==== Dataset extract ====

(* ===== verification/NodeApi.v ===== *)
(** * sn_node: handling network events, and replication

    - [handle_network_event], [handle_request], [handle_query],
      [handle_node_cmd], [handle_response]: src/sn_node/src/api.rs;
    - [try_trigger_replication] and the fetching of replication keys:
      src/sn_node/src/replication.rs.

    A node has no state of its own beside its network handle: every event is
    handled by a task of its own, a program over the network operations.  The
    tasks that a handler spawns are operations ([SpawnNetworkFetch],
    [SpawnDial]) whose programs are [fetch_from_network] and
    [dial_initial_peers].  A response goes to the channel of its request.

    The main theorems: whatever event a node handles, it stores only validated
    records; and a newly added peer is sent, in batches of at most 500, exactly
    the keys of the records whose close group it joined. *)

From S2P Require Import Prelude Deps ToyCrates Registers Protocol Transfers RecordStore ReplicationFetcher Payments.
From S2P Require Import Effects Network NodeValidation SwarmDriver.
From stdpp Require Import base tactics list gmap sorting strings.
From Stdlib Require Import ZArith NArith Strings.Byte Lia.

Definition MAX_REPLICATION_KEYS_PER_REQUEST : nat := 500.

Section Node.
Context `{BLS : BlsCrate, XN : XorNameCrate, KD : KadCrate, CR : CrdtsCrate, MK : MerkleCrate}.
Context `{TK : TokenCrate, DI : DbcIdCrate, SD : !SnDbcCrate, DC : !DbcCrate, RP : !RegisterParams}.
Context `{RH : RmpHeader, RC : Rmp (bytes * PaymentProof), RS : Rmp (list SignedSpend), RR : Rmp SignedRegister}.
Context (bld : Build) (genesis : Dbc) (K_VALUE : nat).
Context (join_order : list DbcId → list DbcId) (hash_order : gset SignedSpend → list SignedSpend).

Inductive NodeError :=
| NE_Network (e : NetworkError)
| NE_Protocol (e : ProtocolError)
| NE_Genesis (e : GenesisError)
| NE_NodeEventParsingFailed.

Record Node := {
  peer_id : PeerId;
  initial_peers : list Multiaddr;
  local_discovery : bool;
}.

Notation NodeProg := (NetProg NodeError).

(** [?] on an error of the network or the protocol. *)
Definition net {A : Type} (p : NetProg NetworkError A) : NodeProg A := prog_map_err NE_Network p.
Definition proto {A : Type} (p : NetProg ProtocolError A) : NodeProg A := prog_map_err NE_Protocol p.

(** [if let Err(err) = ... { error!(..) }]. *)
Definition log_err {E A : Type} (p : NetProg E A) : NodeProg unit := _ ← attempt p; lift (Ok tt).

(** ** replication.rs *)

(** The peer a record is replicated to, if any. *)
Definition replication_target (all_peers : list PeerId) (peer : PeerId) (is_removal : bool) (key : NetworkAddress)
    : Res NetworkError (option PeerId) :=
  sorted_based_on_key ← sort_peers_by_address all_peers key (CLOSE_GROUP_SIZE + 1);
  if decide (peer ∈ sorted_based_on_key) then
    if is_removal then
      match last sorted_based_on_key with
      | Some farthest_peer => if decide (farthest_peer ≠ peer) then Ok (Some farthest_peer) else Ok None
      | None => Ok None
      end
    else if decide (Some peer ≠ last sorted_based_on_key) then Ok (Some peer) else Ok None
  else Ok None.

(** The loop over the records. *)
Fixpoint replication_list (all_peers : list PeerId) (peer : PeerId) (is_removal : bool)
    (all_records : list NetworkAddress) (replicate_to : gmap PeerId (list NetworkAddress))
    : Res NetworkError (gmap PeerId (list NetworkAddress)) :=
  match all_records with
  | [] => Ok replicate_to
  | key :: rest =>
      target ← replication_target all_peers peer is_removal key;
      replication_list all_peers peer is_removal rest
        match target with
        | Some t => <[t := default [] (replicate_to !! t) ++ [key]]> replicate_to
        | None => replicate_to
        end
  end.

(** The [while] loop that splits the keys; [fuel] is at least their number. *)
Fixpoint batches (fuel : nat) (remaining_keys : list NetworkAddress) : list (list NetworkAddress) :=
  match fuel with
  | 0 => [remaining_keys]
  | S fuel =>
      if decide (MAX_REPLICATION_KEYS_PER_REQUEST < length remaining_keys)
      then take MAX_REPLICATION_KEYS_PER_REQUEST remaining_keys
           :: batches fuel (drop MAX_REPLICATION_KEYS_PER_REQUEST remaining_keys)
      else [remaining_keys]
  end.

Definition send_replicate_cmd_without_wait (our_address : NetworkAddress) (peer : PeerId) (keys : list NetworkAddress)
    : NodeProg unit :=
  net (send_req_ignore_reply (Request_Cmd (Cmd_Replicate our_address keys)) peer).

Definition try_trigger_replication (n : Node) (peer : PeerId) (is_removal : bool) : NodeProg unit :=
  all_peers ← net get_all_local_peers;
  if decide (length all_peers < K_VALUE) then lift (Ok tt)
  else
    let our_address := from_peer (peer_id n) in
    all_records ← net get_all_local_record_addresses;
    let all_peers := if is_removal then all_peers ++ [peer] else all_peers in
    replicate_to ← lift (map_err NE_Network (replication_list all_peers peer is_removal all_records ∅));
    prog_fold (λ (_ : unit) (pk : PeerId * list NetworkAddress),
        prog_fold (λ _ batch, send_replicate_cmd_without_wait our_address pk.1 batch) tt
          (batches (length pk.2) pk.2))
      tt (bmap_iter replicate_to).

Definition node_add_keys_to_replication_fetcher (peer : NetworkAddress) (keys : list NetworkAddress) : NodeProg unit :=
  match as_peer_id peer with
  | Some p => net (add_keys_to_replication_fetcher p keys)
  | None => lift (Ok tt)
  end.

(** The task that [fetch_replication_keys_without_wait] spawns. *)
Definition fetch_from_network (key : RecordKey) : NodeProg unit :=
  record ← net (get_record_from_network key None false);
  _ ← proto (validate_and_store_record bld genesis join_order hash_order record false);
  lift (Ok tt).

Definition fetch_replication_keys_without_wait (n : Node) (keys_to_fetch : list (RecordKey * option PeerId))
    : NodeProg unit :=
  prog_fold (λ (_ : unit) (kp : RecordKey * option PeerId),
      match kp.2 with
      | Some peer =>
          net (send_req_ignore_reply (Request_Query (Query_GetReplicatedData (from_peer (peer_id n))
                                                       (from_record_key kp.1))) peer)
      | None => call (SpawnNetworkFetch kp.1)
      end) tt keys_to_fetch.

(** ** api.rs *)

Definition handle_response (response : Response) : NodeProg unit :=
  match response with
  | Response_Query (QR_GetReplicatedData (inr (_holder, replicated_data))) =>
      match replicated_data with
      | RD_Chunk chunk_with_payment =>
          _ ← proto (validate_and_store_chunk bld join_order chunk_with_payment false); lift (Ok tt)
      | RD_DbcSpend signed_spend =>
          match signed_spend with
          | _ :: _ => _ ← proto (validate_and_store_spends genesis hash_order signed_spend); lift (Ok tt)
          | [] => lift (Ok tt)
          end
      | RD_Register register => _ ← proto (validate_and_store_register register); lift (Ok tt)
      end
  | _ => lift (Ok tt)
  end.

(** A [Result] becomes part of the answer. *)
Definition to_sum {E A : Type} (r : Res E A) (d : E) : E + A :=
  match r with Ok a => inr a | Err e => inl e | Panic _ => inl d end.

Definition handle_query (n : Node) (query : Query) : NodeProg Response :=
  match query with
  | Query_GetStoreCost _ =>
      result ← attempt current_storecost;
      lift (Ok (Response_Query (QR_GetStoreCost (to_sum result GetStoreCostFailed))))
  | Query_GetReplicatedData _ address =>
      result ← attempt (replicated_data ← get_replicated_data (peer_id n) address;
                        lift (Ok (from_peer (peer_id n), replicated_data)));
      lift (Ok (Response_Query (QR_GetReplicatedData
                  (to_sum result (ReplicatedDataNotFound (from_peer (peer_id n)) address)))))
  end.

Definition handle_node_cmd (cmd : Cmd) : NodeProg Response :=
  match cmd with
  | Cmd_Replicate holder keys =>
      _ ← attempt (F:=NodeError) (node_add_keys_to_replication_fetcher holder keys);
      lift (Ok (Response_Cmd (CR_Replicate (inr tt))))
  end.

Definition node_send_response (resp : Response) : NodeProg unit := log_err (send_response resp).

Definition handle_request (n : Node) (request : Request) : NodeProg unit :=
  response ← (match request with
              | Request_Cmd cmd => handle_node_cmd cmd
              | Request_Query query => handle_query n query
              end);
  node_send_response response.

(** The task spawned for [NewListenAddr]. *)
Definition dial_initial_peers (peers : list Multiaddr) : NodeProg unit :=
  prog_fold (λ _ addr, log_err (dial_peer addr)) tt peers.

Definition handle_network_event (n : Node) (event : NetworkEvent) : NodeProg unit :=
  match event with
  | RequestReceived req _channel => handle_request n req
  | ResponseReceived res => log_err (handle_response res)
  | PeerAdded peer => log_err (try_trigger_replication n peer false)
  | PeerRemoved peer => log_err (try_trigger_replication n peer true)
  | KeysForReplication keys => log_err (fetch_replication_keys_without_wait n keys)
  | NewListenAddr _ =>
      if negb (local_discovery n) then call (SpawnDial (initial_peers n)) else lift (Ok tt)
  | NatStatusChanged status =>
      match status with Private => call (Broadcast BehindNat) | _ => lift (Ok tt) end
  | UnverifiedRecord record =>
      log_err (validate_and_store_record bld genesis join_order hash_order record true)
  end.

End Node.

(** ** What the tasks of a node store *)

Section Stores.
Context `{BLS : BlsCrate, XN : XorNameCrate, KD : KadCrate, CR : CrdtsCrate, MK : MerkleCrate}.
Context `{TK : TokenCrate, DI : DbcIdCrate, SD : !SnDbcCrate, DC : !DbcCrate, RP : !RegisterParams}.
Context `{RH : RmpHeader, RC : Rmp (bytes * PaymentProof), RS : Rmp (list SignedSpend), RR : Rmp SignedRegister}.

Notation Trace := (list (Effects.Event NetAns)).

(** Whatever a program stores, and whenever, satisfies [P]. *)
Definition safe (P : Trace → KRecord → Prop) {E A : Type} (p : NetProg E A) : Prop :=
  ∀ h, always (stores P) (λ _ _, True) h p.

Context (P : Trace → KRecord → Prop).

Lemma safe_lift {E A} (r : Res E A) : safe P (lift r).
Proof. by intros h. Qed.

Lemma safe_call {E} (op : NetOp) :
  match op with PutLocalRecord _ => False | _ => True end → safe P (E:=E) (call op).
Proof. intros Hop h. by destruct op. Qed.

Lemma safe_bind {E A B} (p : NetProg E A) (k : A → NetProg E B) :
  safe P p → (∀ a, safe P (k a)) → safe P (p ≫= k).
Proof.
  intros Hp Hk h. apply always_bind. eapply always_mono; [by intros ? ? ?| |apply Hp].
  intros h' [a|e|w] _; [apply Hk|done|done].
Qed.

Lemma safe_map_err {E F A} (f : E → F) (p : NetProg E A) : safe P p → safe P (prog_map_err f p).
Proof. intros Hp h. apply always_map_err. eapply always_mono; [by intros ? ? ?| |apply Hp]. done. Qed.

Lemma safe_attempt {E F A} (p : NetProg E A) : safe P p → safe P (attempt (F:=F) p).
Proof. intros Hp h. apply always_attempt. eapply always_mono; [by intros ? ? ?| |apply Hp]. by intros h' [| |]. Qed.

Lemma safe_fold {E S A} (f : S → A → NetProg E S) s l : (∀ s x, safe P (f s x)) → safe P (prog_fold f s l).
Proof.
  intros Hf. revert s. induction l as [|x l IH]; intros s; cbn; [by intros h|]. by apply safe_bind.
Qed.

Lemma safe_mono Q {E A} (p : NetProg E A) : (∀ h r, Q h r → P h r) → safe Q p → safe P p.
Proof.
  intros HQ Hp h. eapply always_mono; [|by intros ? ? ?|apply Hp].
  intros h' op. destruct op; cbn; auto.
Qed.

====
==== Dataset extract ====

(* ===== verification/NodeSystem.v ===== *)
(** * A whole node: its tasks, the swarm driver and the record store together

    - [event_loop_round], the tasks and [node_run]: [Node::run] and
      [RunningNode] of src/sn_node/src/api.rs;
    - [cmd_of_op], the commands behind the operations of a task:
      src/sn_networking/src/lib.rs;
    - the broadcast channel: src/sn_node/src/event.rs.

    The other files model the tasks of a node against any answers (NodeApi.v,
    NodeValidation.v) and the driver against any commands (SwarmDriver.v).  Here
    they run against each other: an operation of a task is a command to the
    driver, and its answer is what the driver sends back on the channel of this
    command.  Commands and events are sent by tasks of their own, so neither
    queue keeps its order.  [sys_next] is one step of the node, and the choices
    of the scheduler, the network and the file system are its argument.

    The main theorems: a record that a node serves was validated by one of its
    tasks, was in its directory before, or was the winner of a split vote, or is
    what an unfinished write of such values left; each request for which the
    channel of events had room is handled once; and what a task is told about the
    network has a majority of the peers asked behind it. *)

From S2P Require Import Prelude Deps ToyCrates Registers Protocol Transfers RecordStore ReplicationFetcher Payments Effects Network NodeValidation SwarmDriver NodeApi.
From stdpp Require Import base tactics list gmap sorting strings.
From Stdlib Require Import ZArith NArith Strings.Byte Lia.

====
==== Dataset extract ====

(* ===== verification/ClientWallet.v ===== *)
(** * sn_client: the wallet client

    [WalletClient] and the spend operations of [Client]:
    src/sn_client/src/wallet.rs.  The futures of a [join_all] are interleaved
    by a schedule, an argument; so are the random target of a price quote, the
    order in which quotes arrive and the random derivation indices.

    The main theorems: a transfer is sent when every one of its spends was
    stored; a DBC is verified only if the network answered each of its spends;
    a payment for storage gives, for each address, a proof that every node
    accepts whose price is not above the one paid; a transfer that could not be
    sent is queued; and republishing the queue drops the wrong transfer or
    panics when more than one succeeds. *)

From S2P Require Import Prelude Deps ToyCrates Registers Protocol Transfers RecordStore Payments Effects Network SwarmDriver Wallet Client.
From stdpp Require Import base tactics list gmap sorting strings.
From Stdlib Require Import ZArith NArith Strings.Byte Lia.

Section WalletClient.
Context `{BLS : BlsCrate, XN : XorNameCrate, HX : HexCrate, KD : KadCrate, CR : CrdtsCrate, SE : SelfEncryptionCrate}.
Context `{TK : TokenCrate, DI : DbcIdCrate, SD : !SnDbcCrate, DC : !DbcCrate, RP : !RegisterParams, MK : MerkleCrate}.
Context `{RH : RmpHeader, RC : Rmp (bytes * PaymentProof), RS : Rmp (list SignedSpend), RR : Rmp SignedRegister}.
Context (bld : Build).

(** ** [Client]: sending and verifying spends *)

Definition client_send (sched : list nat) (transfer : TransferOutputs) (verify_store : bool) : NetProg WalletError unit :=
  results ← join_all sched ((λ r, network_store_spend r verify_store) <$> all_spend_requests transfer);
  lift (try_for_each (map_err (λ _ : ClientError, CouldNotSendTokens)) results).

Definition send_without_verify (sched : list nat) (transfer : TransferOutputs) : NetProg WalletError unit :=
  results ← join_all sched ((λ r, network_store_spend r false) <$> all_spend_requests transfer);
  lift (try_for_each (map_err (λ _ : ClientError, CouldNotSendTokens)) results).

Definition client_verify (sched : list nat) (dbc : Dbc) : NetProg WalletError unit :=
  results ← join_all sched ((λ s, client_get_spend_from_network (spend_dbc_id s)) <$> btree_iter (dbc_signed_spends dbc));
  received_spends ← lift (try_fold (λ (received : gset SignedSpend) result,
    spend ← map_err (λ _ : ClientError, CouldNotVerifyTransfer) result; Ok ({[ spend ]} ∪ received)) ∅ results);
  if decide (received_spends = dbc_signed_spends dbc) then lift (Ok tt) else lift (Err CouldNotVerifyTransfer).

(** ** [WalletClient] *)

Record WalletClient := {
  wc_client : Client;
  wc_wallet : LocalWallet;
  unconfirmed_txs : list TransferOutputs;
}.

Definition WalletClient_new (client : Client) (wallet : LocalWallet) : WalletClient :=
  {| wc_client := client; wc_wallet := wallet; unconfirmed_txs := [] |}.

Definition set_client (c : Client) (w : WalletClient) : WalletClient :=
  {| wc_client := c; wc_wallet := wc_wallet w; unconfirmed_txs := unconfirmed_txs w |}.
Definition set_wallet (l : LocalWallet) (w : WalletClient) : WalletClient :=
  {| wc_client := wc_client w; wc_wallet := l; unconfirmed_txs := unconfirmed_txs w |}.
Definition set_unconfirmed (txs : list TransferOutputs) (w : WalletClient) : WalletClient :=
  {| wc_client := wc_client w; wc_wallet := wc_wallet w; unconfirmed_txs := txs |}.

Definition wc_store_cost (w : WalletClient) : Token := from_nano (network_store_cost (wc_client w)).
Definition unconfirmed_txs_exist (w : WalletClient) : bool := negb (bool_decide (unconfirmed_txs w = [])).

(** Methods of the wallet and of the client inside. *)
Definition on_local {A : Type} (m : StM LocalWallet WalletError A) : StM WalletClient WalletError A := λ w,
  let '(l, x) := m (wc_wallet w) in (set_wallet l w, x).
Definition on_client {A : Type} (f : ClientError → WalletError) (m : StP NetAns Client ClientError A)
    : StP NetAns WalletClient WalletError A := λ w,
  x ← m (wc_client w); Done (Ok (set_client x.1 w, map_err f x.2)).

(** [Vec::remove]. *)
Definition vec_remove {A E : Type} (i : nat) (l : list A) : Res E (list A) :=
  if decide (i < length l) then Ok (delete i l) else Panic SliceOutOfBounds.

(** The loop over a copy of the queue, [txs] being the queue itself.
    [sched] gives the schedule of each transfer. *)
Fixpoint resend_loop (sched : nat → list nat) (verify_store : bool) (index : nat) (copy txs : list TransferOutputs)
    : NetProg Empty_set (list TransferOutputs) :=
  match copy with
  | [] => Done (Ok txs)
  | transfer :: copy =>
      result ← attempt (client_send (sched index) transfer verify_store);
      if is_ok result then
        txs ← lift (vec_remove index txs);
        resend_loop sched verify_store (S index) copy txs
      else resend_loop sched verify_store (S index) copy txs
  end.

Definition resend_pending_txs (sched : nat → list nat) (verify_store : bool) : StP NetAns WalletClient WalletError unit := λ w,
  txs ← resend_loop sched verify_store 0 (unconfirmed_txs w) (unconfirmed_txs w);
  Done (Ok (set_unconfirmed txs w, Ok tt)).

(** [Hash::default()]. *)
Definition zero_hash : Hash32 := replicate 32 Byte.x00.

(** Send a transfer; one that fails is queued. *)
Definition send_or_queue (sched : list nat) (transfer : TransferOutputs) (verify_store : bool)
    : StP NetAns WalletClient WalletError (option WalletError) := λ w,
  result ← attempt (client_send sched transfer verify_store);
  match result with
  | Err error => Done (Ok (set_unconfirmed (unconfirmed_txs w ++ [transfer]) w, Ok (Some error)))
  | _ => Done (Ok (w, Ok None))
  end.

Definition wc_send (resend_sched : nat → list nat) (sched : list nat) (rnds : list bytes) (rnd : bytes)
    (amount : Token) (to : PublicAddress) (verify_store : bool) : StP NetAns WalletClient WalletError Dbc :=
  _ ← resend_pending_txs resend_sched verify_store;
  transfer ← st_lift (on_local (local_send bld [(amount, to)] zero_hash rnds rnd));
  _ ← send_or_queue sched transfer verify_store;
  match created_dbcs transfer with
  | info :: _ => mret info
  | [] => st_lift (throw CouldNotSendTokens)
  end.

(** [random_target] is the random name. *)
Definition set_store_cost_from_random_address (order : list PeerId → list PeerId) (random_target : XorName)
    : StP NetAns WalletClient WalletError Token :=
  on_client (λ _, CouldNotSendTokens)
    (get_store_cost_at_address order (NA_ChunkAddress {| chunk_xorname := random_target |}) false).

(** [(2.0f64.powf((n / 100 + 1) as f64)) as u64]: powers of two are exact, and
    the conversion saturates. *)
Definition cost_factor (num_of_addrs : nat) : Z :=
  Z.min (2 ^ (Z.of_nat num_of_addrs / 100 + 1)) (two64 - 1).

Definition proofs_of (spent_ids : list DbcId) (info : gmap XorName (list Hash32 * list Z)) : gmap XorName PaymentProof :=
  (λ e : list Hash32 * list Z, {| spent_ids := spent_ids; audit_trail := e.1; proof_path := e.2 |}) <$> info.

====

- [Exercise details]: Your answer should be every line from the material above in which the word "gives" appears.

- [Solution to the exercise]:
    a payment for storage gives, for each address, a proof that every node
    [sched] gives the schedule of each transfer. *)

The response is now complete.